:: DATASET CONTENT ::
Fixpoint value (fuel : nat) (l : list Z) : option (json * list Z) :=
  match fuel with
  | O => None
  | S fuel =>
      match skip_ws l with
      | [] => None
      | b :: r =>
          if b =? dquote then '(s, r) ← str (b :: r); Some (JStr s, r)
          else if b =? 0x5b then
            match closes 0x5d r with
            | Some r => Some (JArr [], r)
            | None => '(vs, r) ← elements fuel r; Some (JArr vs, r)
            end
          else if b =? 0x7b then
            match closes 0x7d r with
            | Some r => Some (JObj [], r)
            | None => '(kvs, r) ← members fuel r; Some (JObj kvs, r)
            end
          else if b =? 0x6e then literal "null" JNull (b :: r)
          else if b =? 0x74 then literal "true" (JBool true) (b :: r)
          else if b =? 0x66 then literal "false" (JBool false) (b :: r)
          else let '(tok, r) := span num_char (b :: r) in j ← number tok; Some (j, r)
      end
  end
with elements (fuel : nat) (l : list Z) : option (list json * list Z) :=
  match fuel with
  | O => None
  | S fuel =>
      '(v, r) ← value fuel l;
      '(next, r) ← more 0x5d r;
      if next : bool then '(vs, r) ← elements fuel r; Some (v :: vs, r) else Some ([v], r)
  end
with members (fuel : nat) (l : list Z) : option (list (string * json) * list Z) :=
  match fuel with
  | O => None
  | S fuel =>
      '(k, r) ← str (skip_ws l);
      r ← colon r;
      '(v, r) ← value fuel r;
      '(next, r) ← more 0x7d r;
      if next : bool then '(kvs, r) ← members fuel r; Some ((k, v) :: kvs, r) else Some ([(k, v)], r)
  end.

(** A text: one value and nothing after it; [None] is a syntax error. *)
Definition parse (l : list Z) : option json :=
  match value (S (2 * length l)) l with
  | Some (j, r) => if bool_decide (skip_ws r = []) then Some j else None
  | None => None
  end.

(** ** What a reader of the bytes gets *)

Fixpoint valid_bytes (fuel : nat) (l : list Z) : list Z :=
  match fuel, l with
  | S fuel, b :: l' =>
      match utf8_len l with
      | None => replacement ++ valid_bytes fuel l'
      | Some n => take n l ++ valid_bytes fuel (drop n l)
      end
  | _, _ => []
  end.

(** [strings.ToValidUTF8] of each bad byte to U+FFFD. *)
Definition valid_text (s : string) : string := text (valid_bytes (S (length (bytes s))) (bytes s)).

Definition utf8 (s : string) : bool := bool_decide (valid_text s = s).

Fixpoint shown (j : json) : json :=
  match j with
  | JStr s => JStr (valid_text s)
  | JArr l => JArr (map shown l)
  | JObj l => JObj (map (fun kv => (valid_text kv.1, shown kv.2)) l)
  | _ => j
  end.

Fixpoint utf8_json (j : json) : bool :=
  match j with
  | JStr s => utf8 s
  | JArr l => forallb utf8_json l
  | JObj l => forallb (fun kv => utf8 kv.1 && utf8_json kv.2) l
  | _ => true
  end.

(** Escapes, a surrogate pair, numbers, white space, and a bad byte. *)
Example parse_example :
  parse (bytes "{ " ++ quoted "a" ++ bytes " : [1, -20, 0.5e3, true]}") =
    Some (JObj [("a", JArr [JNum 1; JNum (-20); JFloat; JBool true])])
  /\ parse ([dquote] ++ bytes "\ud83d\ude00\n\u00e9" ++ [dquote])
       = Some (JStr (text [0xf0; 0x9f; 0x98; 0x80; 10; 0xc3; 0xa9]))
  /\ parse (bytes "01") = None /\ parse (bytes "1 2") = None /\ parse (bytes "[1,]") = None
  /\ parse (marshal (JStr (text [0x61; 0xff]))) = Some (JStr (text ([0x61] ++ replacement))).
Proof. vm_compute. done. Qed.

(** ** Lemmas: bytes *)

Definition byte_list (l : list Z) : Prop := Forall (fun b => 0 <= b < 256) l.

Lemma text_bytes s : text (bytes s) = s.
Proof.
  induction s as [|a s IH]; simpl; [done|]. by rewrite IH, Nat2Z.id, ascii_nat_embedding.
Qed.

Lemma text_app l l' : text (l ++ l') = text l +:+ text l'.
Proof. induction l as [|b l IH]; [done|]. simpl. by rewrite IH. Qed.

Lemma bytes_range s : byte_list (bytes s).
Proof.
  induction s as [|a s IH]; constructor; [|done]. pose proof (nat_ascii_bounded a). lia.
Qed.

Lemma byte_list_drop n l : byte_list l -> byte_list (drop n l).
Proof. apply Forall_drop. Qed.

(** ** Lemmas: UTF-8 sequences *)

Lemma utf8_first_spec b n lo hi :
  utf8_first b = Some (n, lo, hi) -> (n = 0%nat /\ b < 0x80) \/ (n <> 0%nat /\ 0xc2 <= b).
Proof. unfold utf8_first. intros Hf. repeat case_match; simplify_eq; lia. Qed.

Lemma utf8_len_prefix l n : utf8_len l = Some n -> (n <= length l)%nat /\ forall r, utf8_len (take n l ++ r) = Some n.
Proof.
  destruct l as [|b l]; [done|]. simpl. destruct (utf8_first b) as [[[k lo] hi]|] eqn:Ef; [|done].
  destruct (_ && _) eqn:Ec; [|done]. intros [= <-].
  apply andb_prop in Ec as [[Hk%Nat.eqb_eq Hc1]%andb_prop Hc2].
  rewrite length_take in Hk. split; [simpl; lia|]. intros r. simpl. rewrite Ef.
  rewrite take_app_le, take_take, Nat.min_id by (rewrite length_take; lia).
  rewrite Hc1, Hc2, length_take. replace (k `min` length l)%nat with k by lia. by rewrite Nat.eqb_refl.
Qed.

Lemma utf8_len_cases l n :
  utf8_len l = Some n -> exists b l', l = b :: l' /\ ((n = 1%nat /\ b < 0x80) \/ ((1 < n)%nat /\ 0xc2 <= b)).
Proof.
  destruct l as [|b l]; [done|]. simpl. destruct (utf8_first b) as [[[k lo] hi]|] eqn:Ef; [|done].
  destruct (_ && _); [|done]. intros [= <-]. apply utf8_first_spec in Ef. exists b, l. split; [done|]. lia.
Qed.

(** ** Lemmas: strings *)

(** One step of the reader on what the writer makes of an ASCII byte. *)
Lemma chars_ascii b fuel rest :
  0 <= b < 0x80 ->
  chars (S fuel) (escape_ascii b ++ rest) = '(cs, r) ← chars fuel rest; Some (b :: cs, r).
Proof.
  intros Hb.
  assert (Forall (fun b => chars (S fuel) (escape_ascii b ++ rest) = '(cs, r) ← chars fuel rest; Some (b :: cs, r))
            (seqZ 0 128)) as Hall.
  { change (seqZ 0 128) with (map Z.of_nat (seq 0 128)). cbn [map seq Z.of_nat Pos.of_succ_nat Pos.succ].
    repeat (constructor; [reflexivity|]). constructor. }
  rewrite Forall_forall in Hall. apply Hall, elem_of_seqZ. lia.
Qed.

Lemma chars_sequence c l n fuel rest :
  utf8_len l = Some n -> (1 < n)%nat -> c = take n l ->
  chars (S fuel) (c ++ rest) = '(cs, r) ← chars fuel rest; Some (c ++ cs, r).
Proof.
  intros Hl Hn ->. destruct (utf8_len_cases _ _ Hl) as (b & l' & -> & [[-> _]|[_ Hb]]); [lia|].
  destruct (utf8_len_prefix _ _ Hl) as [Hlen Hp]. specialize (Hp rest).
  assert (length (take n (b :: l')) = n) as Et by (rewrite length_take; simpl in *; lia).
  assert (take n (take n (b :: l') ++ rest) = take n (b :: l')) as E1
    by (rewrite take_app_le, take_take by lia; by rewrite Nat.min_id).
  assert (drop n (take n (b :: l') ++ rest) = rest) as E2 by (by rewrite <- Et at 1; rewrite drop_app_length).
  set (c := take n (b :: l')) in *. destruct c as [|b' c'] eqn:Ec.
  { simpl in Et. lia. }
  assert (b' = b) as -> by (destruct n; [done|]; unfold c in Ec; simpl in Ec; congruence).
  cbn [app chars] in *. rewrite Hp, E1, E2.
  destruct (Z.eqb_spec b dquote) as [->|]; [by unfold dquote in Hb; lia|].
  destruct (Z.eqb_spec b backslash) as [->|]; [by unfold backslash in Hb; lia|].
  by destruct (Z.ltb_spec b 0x20); [lia|].
Qed.

Lemma escape_ascii_length b : (1 <= length (escape_ascii b))%nat.
Proof. unfold escape_ascii. repeat case_match; simpl; lia. Qed.

Lemma chars_escape f l fuel rest :
  byte_list l -> (length l < f)%nat -> (length (escape f l) < fuel)%nat ->
  chars fuel (escape f l ++ dquote :: rest) = Some (valid_bytes f l, rest).
Proof.
  revert l fuel. induction f as [|f IH]; intros l fuel Hb Hl Hf; [lia|].
  destruct fuel as [|fuel]; [lia|]. destruct l as [|b l]; [done|].
  apply Forall_cons in Hb as [Hb Hbs]. simpl in Hl. cbn [escape valid_bytes] in *.
  destruct (utf8_len (b :: l)) as [n|] eqn:En.
  - destruct (utf8_len_cases _ _ En) as (b' & l' & [= <- <-] & [[-> Hlt]|[Hn Hge]]).
    + cbn [drop take app] in *. rewrite length_app in Hf. pose proof (escape_ascii_length b).
      rewrite <- app_assoc, chars_ascii by lia. rewrite (IH l fuel Hbs); [done|lia|lia].
    + destruct n as [|[|n]]; [lia..|]. rewrite length_app in Hf. rewrite <- app_assoc.
      assert (byte_list (drop (S (S n)) (b :: l))) as Hd by (by apply byte_list_drop, Forall_cons).
      assert (length (drop (S (S n)) (b :: l)) < f)%nat as Hld by (rewrite length_drop; simpl; lia).
      assert (1 <= length (take (S (S n)) (b :: l)))%nat as H1 by (simpl; lia).
      set (c := take (S (S n)) (b :: l)) in *.
      set (tl := drop (S (S n)) (b :: l)) in *. revert Hf.
      case_bool_decide as E1; [|case_bool_decide as E2]; intros Hf.
      * rewrite E1. simpl in Hf. transitivity
          ('(cs, r) ← chars fuel (escape f tl ++ dquote :: rest);
           Some ([0xe2; 0x80; 0xa8] ++ cs, r)); [reflexivity|]. by rewrite IH by (done || lia).
      * rewrite E2. simpl in Hf. transitivity
          ('(cs, r) ← chars fuel (escape f tl ++ dquote :: rest);
           Some ([0xe2; 0x80; 0xa9] ++ cs, r)); [reflexivity|]. by rewrite IH by (done || lia).
      * rewrite (chars_sequence c _ _ _ _ En) by (done || lia). by rewrite IH by (done || lia).
  - simpl in Hf. transitivity
      ('(cs, r) ← chars fuel (escape f l ++ dquote :: rest); Some (replacement ++ cs, r)); [reflexivity|].
    by rewrite (IH l fuel Hbs) by lia.
Qed.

:: YOUR ASSIGNMENT ::
Lines containing the word "option" must be found in the data above and copied.

:: ANSWER FOR THE TASK ::
Fixpoint value (fuel : nat) (l : list Z) : option (json * list Z) :=
with elements (fuel : nat) (l : list Z) : option (list json * list Z) :=
with members (fuel : nat) (l : list Z) : option (list (string * json) * list Z) :=
Definition parse (l : list Z) : option json :=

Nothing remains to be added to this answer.